Top of Data

(* ===== verification/RdataTypes.v ===== *)
(** Package [internal/cmd/dns/rdata], file [types.go]: the error values of the
    package, the supported record types, and which typed fields an entry sets. *)

From S2P Require Import Prelude GoStrings Api.

(** One constructor per call of [errf] and [fixf] (and per [&Error] literal), with
    the values its message quotes.  The wording is not modelled. *)
Inductive Error :=
(* types.go *)
| EUnsupportedType (s : gostring)
(* token.go, txt.go *)
| EUnterminatedString (s : gostring)
| ETXTNoContent (v : gostring)
| ETXTMixedQuoting (v : gostring)
(* ttl.go *)
| EInvalidTTL (orig : gostring)
| ETTLFraction (orig : gostring)
| ETTLNegative (orig : gostring)
| ETTLExceeds (orig : gostring)
(* name.go *)
| ENameWhitespace (name : gostring)
| ENameInvalid (name : gostring)
| ENameIsZone (name : gostring)
| ENameIncludesZone (name short : gostring)
| ENameTooLongForZone (name zone : gostring)
| ENameTooLong (name : gostring) (len : Z)
| ENameEmptyLabel (name : gostring)
| ENameLongLabel (name : gostring)
| ENamePartialWildcard (name label : gostring)
| ENameInnerWildcard (name : gostring)
(* hostname.go *)
| EHostEmpty (field : gostring)
| EHostRoot (field h : gostring)
| EHostTooLong (field h : gostring) (len : Z)
| EHostEmptyLabel (field h : gostring)
| EHostLongLabel (field h : gostring)
| EHostHyphen (field h : gostring)
| EHostUnderscore (field h : gostring)
| EHostBadChar (field h : gostring) (c : ascii)
| ENotFQDN (field value : gostring) (suggestion : option gostring)
(* line.go *)
| ELineEmpty
| ELineShort (s : gostring)
| ELineNoType (s : gostring)
| ELineNoValue (s : gostring) (t : RRType)
(* parse.go *)
| EValueEmpty (t : RRType)
| EArity (t : RRType) (v : gostring) (n : Z)
| EParamDuplicate (t : RRType) (k : gostring)
| EParamEmptyKey (s : gostring)
| EParamBadKey (k : gostring) (c : ascii)
| ESOAArity (v : gostring) (n : Z)
| ESOANumber (field s : gostring)
| ESOAZero (field : gostring)
| ENotUint16 (field s : gostring)
| ENotUint8 (field s : gostring)
| ENotIPv4 (v : gostring)
| ENotIPv6 (v : gostring)
(* validate.go *)
| ENameMissing
| ENameOutsideZone (name zone : gostring)
| ECNAMEAtApex
| ESOANotApex (name : gostring)
| EFieldMissing (name : gostring) (t : RRType)
| EFieldMismatch (name : gostring) (t : RRType) (other : gostring)
| EFieldExtra (name : gostring) (t : RRType) (set : list gostring)
| ETargetEmpty (field : gostring)
| ETargetAt (field : gostring)
| ETargetRoot (field : gostring)
| ETXTEmpty
| ETXTTooLong (len : Z)
| ENullMX (pref : Z)
| ECAATagEmpty
| ECAATagPattern (tag : gostring)
| ECAAValueEmpty
| ECAAValueChars (v : gostring)
| ETLSAUsage (n : Z)
| ETLSASelector (n : Z)
| ETLSAMatchingType (n : Z)
| ETLSAEmpty
| ETLSANotHex (v : gostring)
| ETLSAOdd (n : Z)
| ETLSADigest (mt n : Z)
| ESVCBTargetEmpty (t : RRType)
| ESVCBAliasRoot (t : RRType)
| ESVCBAliasParams (t : RRType) (keys : list gostring)
| ESVCBKeyCase (t : RRType) (k : gostring)
| ESVCBValueSpace (t : RRType) (k : gostring)
| ESVCBValueEmpty (t : RRType) (k : gostring)
| ERNameEmpty
| ERNameAt (v : gostring)
| ERNameShort (v : gostring)
| ESetEmpty (t : RRType)
| ESingleValued (t : RRType) (name : gostring) (n : Z)
| EDuplicateValue (t : RRType) (name : gostring)
(* the run-time panic of dereferencing a nil field *)
| ENilDereference.

(** The advisories of [NormalizeNameWithWarnings] and [Warnings], one constructor per
    message, likewise. *)
Inductive Warning :=
| WNameOutsideZone (name zone : gostring)
| WCAATag (tag : gostring)
| WCAAFlag (flag : Z)
| WSRVPort
| WSVCBKey (t : RRType) (k : gostring)
| WSOARefresh (n : Z)
| WSOARetry (n : Z)
| WSOAExpire (n : Z)
| WTXTControl (at_byte : Z)
| WTTLZero
| WTTLDisagree (name first other : gostring).

(** [errors.Is(err, ErrTTLRange)]. *)
Definition isErrTTLRange (e : Error) : bool :=
  match e with ETTLNegative _ | ETTLExceeds _ => true | _ => false end.

Definition supportedTypes : list RRType :=
  [RRTypeA; RRTypeAAAA; RRTypeALIAS; RRTypeCNAME; RRTypeTXT; RRTypeMX; RRTypeSRV;
   RRTypeCAA; RRTypeNS; RRTypeSOA; RRTypePTR; RRTypeTLSA; RRTypeHTTPS; RRTypeSVCB].

Definition IsStructured (t : RRType) : bool :=
  match t with
  | RRTypeMX | RRTypeSRV | RRTypeCAA | RRTypeTLSA | RRTypeHTTPS | RRTypeSVCB
  | RRTypeSOA => true
  | _ => false
  end.

Definition IsSingleValued (t : RRType) : bool :=
  match t with RRTypeCNAME | RRTypeALIAS | RRTypeSOA => true | _ => false end.

(** The fields of [allFields]: the type, its JSON name and whether it is set. *)
Definition allFields : list (RRType * gostring * (RecordEntry → bool)) :=
  [ (RRTypeA, "a", λ e, bool_decide (is_Some (re_A e)));
    (RRTypeAAAA, "aaaa", λ e, bool_decide (is_Some (re_AAAA e)));
    (RRTypeALIAS, "alias", λ e, bool_decide (is_Some (re_ALIAS e)));
    (RRTypeCNAME, "cname", λ e, bool_decide (is_Some (re_CNAME e)));
    (RRTypeTXT, "txt", λ e, bool_decide (is_Some (re_TXT e)));
    (RRTypeMX, "mx", λ e, bool_decide (is_Some (re_MX e)));
    (RRTypeSRV, "srv", λ e, bool_decide (is_Some (re_SRV e)));
    (RRTypeCAA, "caa", λ e, bool_decide (is_Some (re_CAA e)));
    (RRTypeNS, "ns", λ e, bool_decide (is_Some (re_NS e)));
    (RRTypeSOA, "soa", λ e, bool_decide (is_Some (re_SOA e)));
    (RRTypePTR, "ptr", λ e, bool_decide (is_Some (re_PTR e)));
    (RRTypeTLSA, "tlsa", λ e, bool_decide (is_Some (re_TLSA e)));
    (RRTypeHTTPS, "https", λ e, bool_decide (is_Some (re_HTTPS e)));
    (RRTypeSVCB, "svcb", λ e, bool_decide (is_Some (re_SVCB e))) ].

Definition setFields (e : RecordEntry) : list gostring :=
  omap (λ '(_, json, set), if (set : RecordEntry → bool) e then Some json else None) allFields.

Section RdataTypes.
Context `{GoRuntime}.

Definition ParseRRType (s : gostring) : result Error RRType :=
  let want := ToUpper (TrimSpace s) in
  match list_find (λ t, RRTypeString t = want) supportedTypes with
  | Some (_, t) => Ok t
  | None => Err (EUnsupportedType s)
  end.

Definition jsonFieldFor (t : RRType) : gostring :=
  match list_find (λ f : RRType * gostring * (RecordEntry → bool), f.1.1 = t) allFields with
  | Some (_, f) => f.1.2
  | None => ToLower (RRTypeString t)
  end.

Definition sortedKeys (m : gmap gostring gostring) : list gostring :=
  sortStrings ((map_range m).*1).

(** The sorted keys do not depend on the order the map is visited in. *)
Lemma sortedKeys_spec m : sortedKeys m = sortStrings (map_to_list m).*1.
Proof. unfold sortedKeys. by rewrite map_range_perm. Qed.

Lemma elem_of_sortedKeys m k : k ∈ sortedKeys m ↔ is_Some (m !! k).
Proof.
  rewrite sortedKeys_spec, sortStrings_perm, list_elem_of_fmap. split.
  - intros ([k' v] & -> & Hkv%elem_of_map_to_list). eauto.
  - intros [v Hv%elem_of_map_to_list]. by exists (k, v).
Qed.

Lemma ParseRRType_String t : ParseRRType (RRTypeString t) = Ok t.
Proof. destruct t; reflexivity. Qed.
End RdataTypes.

Bottom of Data

**Task requirements**
Begin with the line that contains "rewrite sortedKeys_spec, sortStrings_perm, list_elem_of_fmap." and set down each line exactly until the records above end, including the final line.

**Finished task**
  rewrite sortedKeys_spec, sortStrings_perm, list_elem_of_fmap. split.
  - intros ([k' v] & -> & Hkv%elem_of_map_to_list). eauto.
  - intros [v Hv%elem_of_map_to_list]. by exists (k, v).
Qed.

Lemma ParseRRType_String t : ParseRRType (RRTypeString t) = Ok t.
Proof. destruct t; reflexivity. Qed.
End RdataTypes.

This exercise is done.